Shri S. K. Dwivedi, Shri S. K. Mishra, Shri A. P. Sharma and Shri R. N.
Mishra, Advocates for the respondents.
---------------------------------------------------------------------------------------------------
                                         JUDGMENT

(24/04/2014) This common judgment shall govern the disposal of aforesaid both criminal appeals namely Criminal Appeal No. 2199/03 filed by the appellant / accused Sunil Kumar Dubey, and another Criminal Appeal No.690/2004 filed by the State of M.P., against the judgment dated 17.12.2003, passed by 3rd Additional Sessions Judge (Fast Track Court) Katni, in S. T. No.49/98.

2. Criminal appeal No. 2199/03 has been filed by the appellant / accused Sunil Kumar Dubey, challenging his conviction for the offence punishable under Sections 302304-B and 498-A of IPC, by the impugned judgment, by which, learned Trial Court has sentenced him to undergo RI for life for offence punishable under Section 302 IPC; RI for 10 years for offence punishable under Section 304-BIPC and RI for 3 years for offence

-2- Cri.A.2199/03 & 690/04 punishable under Section 498-A IPC. While, criminal appeal no. 690/2004 has been filed by the State, challenging acquittal of the respondents / accused namely Ram Kishan Dubey, Sushil Kumar Dubey, Smt. Rajkumari Dubey and Smt.
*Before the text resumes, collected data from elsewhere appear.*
Lemma rehydrate_complete_witness :
  exists merged : btree N Trade, map snd merged = ex_log /\
    forall id, bt_get id merged = or_else (first_with id (take 1 ex_log ++ drop 2 ex_log))
                                          (first_with id (in_range 5 8 ex_log)).
Proof.
  destruct (rehydrate_complete (BinanceTradesFetch ex_binance_get) "BTCUSDT" ex_pair 5000 (fun _ => ex_log)
    (FL := binance_laws "BTCUSDT" ex_pair (fun _ => ex_binance_rows) ex_binance_get
             ex_binance_log ex_binance_serves)
    ex_entries ex_read (fun _ _ => Ok ()) "20260717_000000" "binance" 0 ex_report
    (Some (ex_output, ex_log)) 1 5 8 ltac:(lia) ltac:(reflexivity)
    ltac:(apply Nat.ltb_lt; reflexivity) ex_run eq_refl) as (names & files & Hn & Hf & H).
  injection Hn as <-. injection Hf as <-.
  destruct (rh_merged _ _ _ _ _ _ _ H) as (original & merged & _ & _ & _ & Hget & _ & Hfile).
  exists merged. split; [|exact Hget]. by injection Hfile as ->.
Defined.
End Examples.
Lemma bundle_row_ok p prev r book s :
  (0 < p)%N -> period_us s = p -> (prev < r)%N -> (r * p < u64_modulus)%N ->
  pending_u64 (take_bundle s) ->
  row_ok p (bundle_snapshot (u64_mul r (period_us s)) book (bundle_of prev r s)).
Proof.
  intros Hp Hs Hr Hm (H1 & H2 & H3 & H4). simpl in *. unfold row_ok.
  rewrite u64_mul_small by (by rewrite Hs).
  assert (forall ts, is_u64 ts -> event_row p ts = r -> in_row p (r * p) ts) as Hin.
  { intros ts Hu E. apply event_row_in; [done|lia|done|done]. }
  split_and!; [by exists r; simpl; rewrite Hs|..]; simpl; rewrite Hs;
    (eapply Forall_of_row; [eassumption|]); intros x Hx Hrow; by apply Hin.
Qed.

Lemma row_labels_succ prev n :
  row_labels prev (N.succ n) = row_labels prev n ++ [prev + 1 + n]%N.
Proof.
  unfold row_labels. rewrite N2Nat.inj_succ, seq_S, map_app. simpl. by rewrite N2Nat.id.
Qed.

Lemma row_labels_sorted p prev n :
  (0 < p)%N -> StronglySorted N.lt (map (fun r => r * p)%N (row_labels prev n)).
Proof.
  intros Hp. induction n as [|n IH] using N.peano_ind; [constructor|].
  rewrite row_labels_succ, map_app. simpl. apply StronglySorted_app_2; [|done|repeat constructor].
  intros x y Hx Hy. apply list_elem_of_singleton in Hy as ->.
  apply list_elem_of_fmap in Hx as (r & -> & Hr). apply row_labels_in in Hr. nia.
Qed.

Definition crossing_rows (book_of : N -> option Orderbook) (prev cur : N) s : list MarketSnapshot :=
  rows_between book_of prev (N.min (cur - prev) MAX_GAP_FILL) s.

(** Rows appended by a crossing keep the invariant of the rows. *)
Lemma grid_inv_cross p m s out s' book_of prev cur :
  (0 < p)%N -> grid_inv p m (s, out) -> clock_period s = Some prev -> (prev < cur)%N ->
  (cur * p < u64_modulus)%N ->
  period_us s' = period_us s -> clock_mode s' = clock_mode s -> finalized s' = finalized s ->
  clock_period s' = Some cur -> buffer s' = buffer s ++ crossing_rows book_of prev cur s ->
  take_bundle s' = take_bundle (keep_after prev (prev + N.min (cur - prev) MAX_GAP_FILL) s) ->
  grid_inv p m (s', out).
Proof.
  intros Hp [H1 H2 H3 H4 H5 H6 H7 H8] Hc Hlt Hcur Ep Em Ef Ec Eb Et. simpl in *.
  set (fill := N.min (cur - prev) MAX_GAP_FILL) in *.
  assert (all_rows (s', out) = all_rows (s, out) ++ crossing_rows book_of prev cur s) as Er.
  { unfold all_rows. simpl. by rewrite Eb, app_assoc. }
  assert (map ms_ts_us (crossing_rows book_of prev cur s) =
          map (fun r => r * p)%N (row_labels prev fill)) as El.
  { unfold crossing_rows, rows_between. rewrite map_map. apply map_ext_in. intros r Hr. simpl.
    apply list_elem_of_In, row_labels_in in Hr. rewrite H1. apply u64_mul_small. nia. }
  split; simpl; try congruence.
  - rewrite Er. apply Forall_app. split; [done|].
    unfold crossing_rows, rows_between. apply Forall_map, Forall_forall. intros r Hr.
    apply row_labels_in in Hr. simpl. apply bundle_row_ok; [done|done|lia|nia|done].
  - rewrite Er, map_app. apply StronglySorted_app_2; [|done|rewrite El; by apply row_labels_sorted].
    intros x y Hx Hy. rewrite El in Hy. apply list_elem_of_fmap in Hy as (r & -> & Hr).
    apply row_labels_in in Hr. apply list_elem_of_fmap in Hx as (row & -> & Hrow).
    rewrite Forall_forall in H6. destruct (H6 row Hrow) as (c & Hc' & Hle).
    rewrite Hc in Hc'. simplify_eq. nia.
  - rewrite Er. apply Forall_app. split.
    + eapply Forall_impl; [exact H6|]. simpl. intros row (c & Hc' & Hle). exists cur.
      split; [done|]. rewrite Hc in Hc'. simplify_eq. nia.
    + apply Forall_forall. intros row Hrow. exists cur. split; [done|].
      assert (ms_ts_us row ∈ map ms_ts_us (crossing_rows book_of prev cur s)) as Hl
        by by apply list_elem_of_fmap_2.
      rewrite El in Hl. apply list_elem_of_fmap in Hl as (r & -> & Hr).
      apply row_labels_in in Hr. nia.
  - rewrite Et. destruct H8 as (? & ? & ? & ?). by split_and!; apply Forall_after_row.
Qed.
Sunita Gautam, from the aforesaid charges.

3. Brief facts of the case are that, appellant Sunil Kumar Dubey was married to Shobha @ Premila (deceased) on 26.4.1995. On 5.10.1997 Shobha @ Premila died due to 100% burn injuries in the house of her husband and after Merg intimation and lodging of FIR, it has been found that she was harassed for dowry by her husband and in-laws and she was killed by her husband and in-laws, who are respondents in criminal appeal no. 690/04. Learned Trial Court, after trial of the accused persons for the offence punishable under Sections 302304-B and 498-A of IPC, has convicted the appellant Sunil Kumar Dubey (husband) as mentioned in para 2 of the judgment and acquitted remaining accused nos. 2 to 5 who are respondent nos. 1 to 4 in Criminal appeal no. 690/04. Being aggrieved by the impugned judgment, appellant Sunil Kumar Dubey has filed criminal appeal no. 2199/03, challenging his conviction on the ground that the learned Trial Court is not justified in convicting him, overlooking unreliable evidence of prosecution. There was no evidence available on record relating to demand of any dowry.

4. Criminal appeal no. 690/04 has been filed by the State against impugned judgment challenging finding of acquittal against the remaining accused persons on the ground that there were ample evidence available for demand of dowry on record, therefore, learned trial court is not justified in acquitting them.

5. Main point for consideration in both these appeals is as to whether the learned Trial Court is justified in passing the impugned judgment, by which, appellant Sunil Kumar Dubey has been convicted and other accused have been acquitted.

-3- Cri.A.2199/03 & 690/04

6. There is no dispute as to the fact that deceased Shobha @ Premila was married to accused / appellant Sunil Kumar on 26.4.1995 and she died on 5.10.1997, due to burn injuries, which is an unnatural death, and therefore, we have to see that whether death of Shobha @ Premila was homicidal or it was “dowry death” and that, whether the deceased was ill- treated for fulfilling the demand of dowry by her husband or in-laws.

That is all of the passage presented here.